16-完.ザビエル


「どりゃあああああああああああああああ」


 主任が雄叫びとともに、海の中で大剣を振るう。

 しかし水を切るだけで、スキル発動の芽は見えない。


「いやあ、ええもんですのう」


 西郷さんがやって来た。

 その手には、ほかほかと湯気を立てるおいしそうな串肉が。


「あれ。バーベキューですか?」


「そうでごわす。いかんせん、このクエストはゲリラ式ですからのう」


「ザビエルは?」


「近づいてはいますが、なかなか表には出ようとせんでごわすなあ。ほれ、牧野どんもどうぞ」


「ありがとうございます」


 目を向けると、向こうでわいわいと肉を焼いているメンバーが手を振った。


「……それで、牧野どん」


 ずいっと濃ゆい顔を近づけてくる。


「なんです?」


「あの女子おなごとはどういったご関係で?」


「いや、会社の上司ですけど」


「ほほう。いやあ、さっきからうちの若いもんたちがじろじろ見ておりましてなあ。牧野どんのコレでしたら不味かばってん、どげんしようと」


「……そういう関係じゃないですけど、できれば控えていただけると」


「はっはっは。冗談ですたい。うちには女子の乳で精神が乱される軟弱もんはおらんでごわす!」


 その割に、さっきから彼らが「おぉ」とか「うおぉ!」とか言っているのが聞こえてるんだけど。

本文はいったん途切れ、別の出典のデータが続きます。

(** No name of a redacted event differs from [signatures] in case only. *)
Lemma redacted_clear M cms ty N w : redacted M cms ty N ->
  map_Forall (fun k _ => clear [kSignatures] k) (<[kSignatures := w]> N).
Proof using.
  intros (kms & _ & _ & ->).
  assert (Hall : Forall (clear [kSignatures]) (kSignatures :: kType :: kContent :: eventNames)).
  { repeat (apply Forall_cons; split; [unfold clear; apply (bool_decide_unpack _); vm_compute; exact I|]). apply Forall_nil_2. }
  rewrite Forall_forall in Hall.
  apply map_Forall_insert_2; [apply Hall; by left|]. apply map_Forall_insert_2; [apply Hall; right; by left|].
  apply map_Forall_insert_2; [apply Hall; right; right; by left|].
  intros k v [_ Hin]%map_lookup_filter_Some. apply Hall. by do 3 right.
Qed.

(** Redacting what is redacted changes nothing. *)
Lemma redact_again M cms ty N r : isEvent M cms ty -> redacted M cms ty N -> object N r ->
  exists r' N', redactEvent r = Ok r' /\ object N' r' /\ sortValue <$> N' = sortValue <$> N.
Proof using All.
  intros He HR Ho. destruct (redacted_event M cms ty N He HR) as (kms & HeN & Hk & Hr).
  destruct (redact_object N kms ty r Ho HeN) as (r' & N' & E & Ho' & HR'). exists r', N'. split_and!; [done..|].
  eapply redacted_sorted; [exact HR'|exact HR|done|]. rewrite Hk. by apply restrict_twice.
Qed.

(** The event with the new signatures. *)
Lemma signEvent_object name keyID M cms ty b s0 : object M b -> isEvent M cms ty -> carries M s0 ->
  forallb scalar name = true -> forallb scalar keyID = true ->
  exists e w N sj, signEvent name keyID sk b = Ok e /\ object (<[kSignatures := w]> M) e /\ redacted M cms ty N /\
    object (<[kSignatures := w]> N) sj /\ verifyValue name keyID pk (<[kSignatures := w]> N) = Ok ().
Proof using All.
  intros Hb He Hc Hn Hk. destruct (redact_object M cms ty b Hb He) as (r0 & N & E0 & HN & HR).
  destruct (sign_object sk pk name keyID N r0 s0 HN) as (sj & w & Es & Hsj & Hnull & Hu); [by eapply redacted_carries|done..|].
  destruct (law_unmarshalSignatures _ sj w Hsj) as (raw & Eu & Hw); [by eapply redacted_clear|apply lookup_insert_eq|].
  destruct (law_unmarshalRaws M b Hb) as (m & Em & Hm).
  destruct (law_marshalRaws (<[kSignatures := w]> M) (<[kSignatures := raw]> m)) as (e & Ee & Ho).
  { apply keysOk_insert; [done|by eapply object_keys]. }
  { by apply holds_insert. }
  exists e, w, N, sj. split_and!; try done.
  - unfold signEvent. rewrite E0. cbn [mbind res_bind]. rewrite Es. cbn [mbind res_bind]. rewrite Eu. cbn [mbind res_bind].
    rewrite Em. cbn [mbind res_bind put deref]. done.
  - by eapply verify_signed.
Qed.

 ……いやまあ、あんなの見るなってほうが無理だよな。


「しかし、なかなか進んどらんようでごわすなあ」


「そうですねえ」


 おれは隣の眠子に向いた。

 やつはいつの間にか、おれの串を奪って野菜だけをむしゃむしゃ食べている。


「なあ、魔法スキルの適性があるやつって、だいたいどれくらいで発動するんだ?」


「そだねー。いま水の精霊が黒ぴーを見定めてるからー、うーん、いけるならそろそろだと思うんだけどなー」


「ちなみに西郷さんのところで魔法スキルを使えるのは?」


「うちにはおらんですのう。ほんま羨ましい限りでごわす」


「えっへん」


 眠子よ、お世辞に本気で威張るなよ。


 と、そのときだった。


『緊急発令。ザビエルが海面付近に上昇。各自、臨戦態勢に入ってください』


 島にアナウンスが入る。

 おれと眠子は弾かれたように立ち上がった。


「主任、こっちへ!」


「黒ぴー。はやくしないと死んじゃうよー」


 主任が慌ててこちらへ移動しようともがく。


「ちょ、ちょっと待って。疲れて足が動かない……」


 あぁ、もう……。


「眠子」


「あいよー」


 砂浜に手のひらを押しつける。

 途端、主任の下の地面が盛り上がった。


 ザバーンと海底から姿を現したのは、巨大なゴーレムだった。

 それは主任を肩に乗せると、のしのしとこちらに歩いてくる。


 西郷さんたちが感嘆の声を上げる。


「ほほう。これが魔法スキルでごわすかあ」


 眠子がどやりながら決めポーズをとる。


 あー、このすぐ調子に乗るのは誰に似たんだか。

 

「……おっ」


 ふと、はるか向こうの海に変化が起こった。

 突然、活火山の噴火にも似た水しぶきが噴き上がる。


 そして海面が盛り上がり、姿を現したのは――。


「出ましたなあ」


「ですねえ」


「おー」


 おれたちはしみじみとそれを眺めていた。


 確認されている中では、間違いなく最高クラスの超ド級巨大モンスター。

 それは漆黒の表皮を持つ、この海の覇者。


 主任が叫んでいた。


「なによ、あれえ――――!?」



 クラス『トゥルー・エピック』。


 古代種〝黒鯨ザビエル〟襲来。